November 6, 2012

                                                            Notes on a Glib List

http://listverse.com/2012/11/04/top-10-things-people-believe-without-proof/>

(Unfortunately, this link takes you to the current page, but if you go into the Archive you can find the list, "10 Things People Believe Without Proof", in the entry for Nov 4)

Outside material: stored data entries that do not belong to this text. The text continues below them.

(** One iteration of the loop of [process_forward_exports]. *)
Definition forward_export (proof : ExportInclusionProof) (acc : ForwardScan) : ProcessM ForwardScan :=
  let leaf := eip_leaf proof in
  let export_id := el_export_id leaf in
  match record (fs_index acc) export_id with
  | Some _ => ret (acc {{ fs_duplicate_local ::= plus_one }})
  | None =>
    do! existing_remote := retry (observed_import export_id) in
    let already := match existing_remote with
                   | Some r => bool_decide (oir_status r = ImportRemoteFinalized)
                   | None => false
                   end in
    if already then
      do! index := retry_store (persist_record (fs_index acc)
        (import_record export_id (el_source_domain leaf) (el_target_domain leaf) DuplicateRemote
           SubmittedRemoteFinalized None ExportAlreadyFinalized)) in
      ret (acc {{ fs_duplicate_remote ::= plus_one }} {{ fs_index := index }})
    else
      do! next_nonce := retry (account_next_index submitter_account) in
      do! observed := match existing_remote with
        | None =>
          do! tx_hash := submit_call next_nonce (ObserveVerifiedImport (observed_claim leaf)) in
          ret (fs_tx_hashes acc ++ [tx_hash], sat_add u32_max next_nonce 1)
        | Some _ => ret (fs_tx_hashes acc, next_nonce)
        end in
      let '(tx_hashes, next_nonce) := observed in
      do! finalize_tx := submit_call next_nonce (FinalizeVerifiedImport export_id) in
      do! _ := retry_wait (wait_for_observed_import_status export_id ImportRemoteFinalized) in
      do! index := retry_store (persist_record (fs_index acc)
        (import_record export_id (el_source_domain leaf) (el_target_domain leaf) NotDuplicate
           SubmittedRemoteFinalized (Some finalize_tx) ExportFinalizedNow)) in
      ret (acc {{ fs_index := index }} {{ fs_tx_hashes := tx_hashes ++ [finalize_tx] }}
               {{ fs_finalized ::= plus_one }})
  end.

Fixpoint forward_exports (proofs : list ExportInclusionProof) (acc : ForwardScan) : ProcessM ForwardScan :=
  match proofs with
  | [] => ret acc
  | proof :: proofs => do! acc := forward_export proof acc in forward_exports proofs acc
  end.

Definition process_forward_exports (export_proofs : list ExportInclusionProof) : ProcessM ProcessPackageOutcome :=
  do! index := retry_store (load_index domain) in
  do! acc := forward_exports export_proofs (mkForwardScan index [] 0 0 0) in
  do! _ := retry_store (save_index domain (fs_index acc)) in
  let final_state :=
    if 0 <? fs_finalized acc then AckedVerified
    else if (0 <? fs_duplicate_local acc) && (fs_duplicate_remote acc =? 0) then AckedDuplicateLocal
    else if (0 <? fs_duplicate_remote acc) && (fs_duplicate_local acc =? 0) then AckedDuplicateRemote
    else AckedVerified in
  let reason := match final_state with
                | AckedDuplicateLocal => AllDuplicateLocal
                | AckedDuplicateRemote => AllDuplicateRemote
                | _ => PackageVerified
                end in
  ret (mkProcessPackageOutcome final_state (fs_tx_hashes acc) [reason]).

Definition completion_claim (leaf : FinalizedImportLeaf) : RemoteFinalizationClaim :=
  {| rfc_version := REMOTE_FINALIZATION_CLAIM_VERSION;
     rfc_export_id := fl_export_id leaf;
     rfc_source_domain := fl_source_domain leaf;
     rfc_target_domain := fl_target_domain leaf;
     rfc_source_epoch_id := fl_source_epoch_id leaf;
     rfc_recipient := fl_recipient leaf;
     rfc_amount := fl_amount leaf;
     rfc_completion_summary_hash := sh_summary_hash (pkg_header pkg);
     rfc_completion_package_hash := pkg_package_hash pkg |}.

My reply, which they haven't let me post yet at Listverse (said they'd send me an email with a password, but haven't yet.) Aliens strike me as remarkably plausible, not necessarily walking among us, but there's a lot of room in the universe for extraterrestrial life. (As for whether they're walking among us, I recall reading once that the one 'hard fact' we had was that they weren't; but that's as difficult to prove as any negative--how would we know for sure?) Cryptids--I don't know, we're discovering new species all the time, many of them passing strange, with very solid empirical evidence--do they count? I don't believe in Astrology, but then I wouldn't--I'm a Taurus on the cusp of Gemini. Ghosts? Psychic mediums? Never seen any persuasive evidence. (Apparently the traces ghosthunters find in spooky mansions that turn up in photographs are traces of their own activity.) I'm pretty sure if you don't believe in Karma something bad's liable to happen to you. Intuition doesn't strike me as even controversial unless you spook up its definition the way this piece does. To some extent it's the subconscious sorting through evidence too rapidly for verbal reasoning to process. It has a few other acceptable meanings, none of which is hard to verify in action. Fate's a commonplace belief of scientists these days, but it's called determinism and opposed to free will. A man named Harris wrote a book expounding the idea recently--that what people do is absolutely determined by the conditions of their lives and the actions of the universe around them. It isn't a scientific idea because it's embraced by science, and so far as there's evidence, it leans both ways. It makes more sense, if you intend to do anything, to hold out some realistic hope that you're not going through motions that are totally determined by genetics and environment--the modern dress of fate--but allow for the wiggle room of some effective input from within yourself. There are so many nuances to religious belief--whether in a God gods, God in nature or the agnostic faith of the Buddha--that it's ludicrous to sum it up as belief in a Holy book whose words are regarded as true and sacrosanct. That level of Fundamentalism is relatively commmon in Christianity and Islam, less so in Judaism, much less so in poly- or pan-theistic faiths.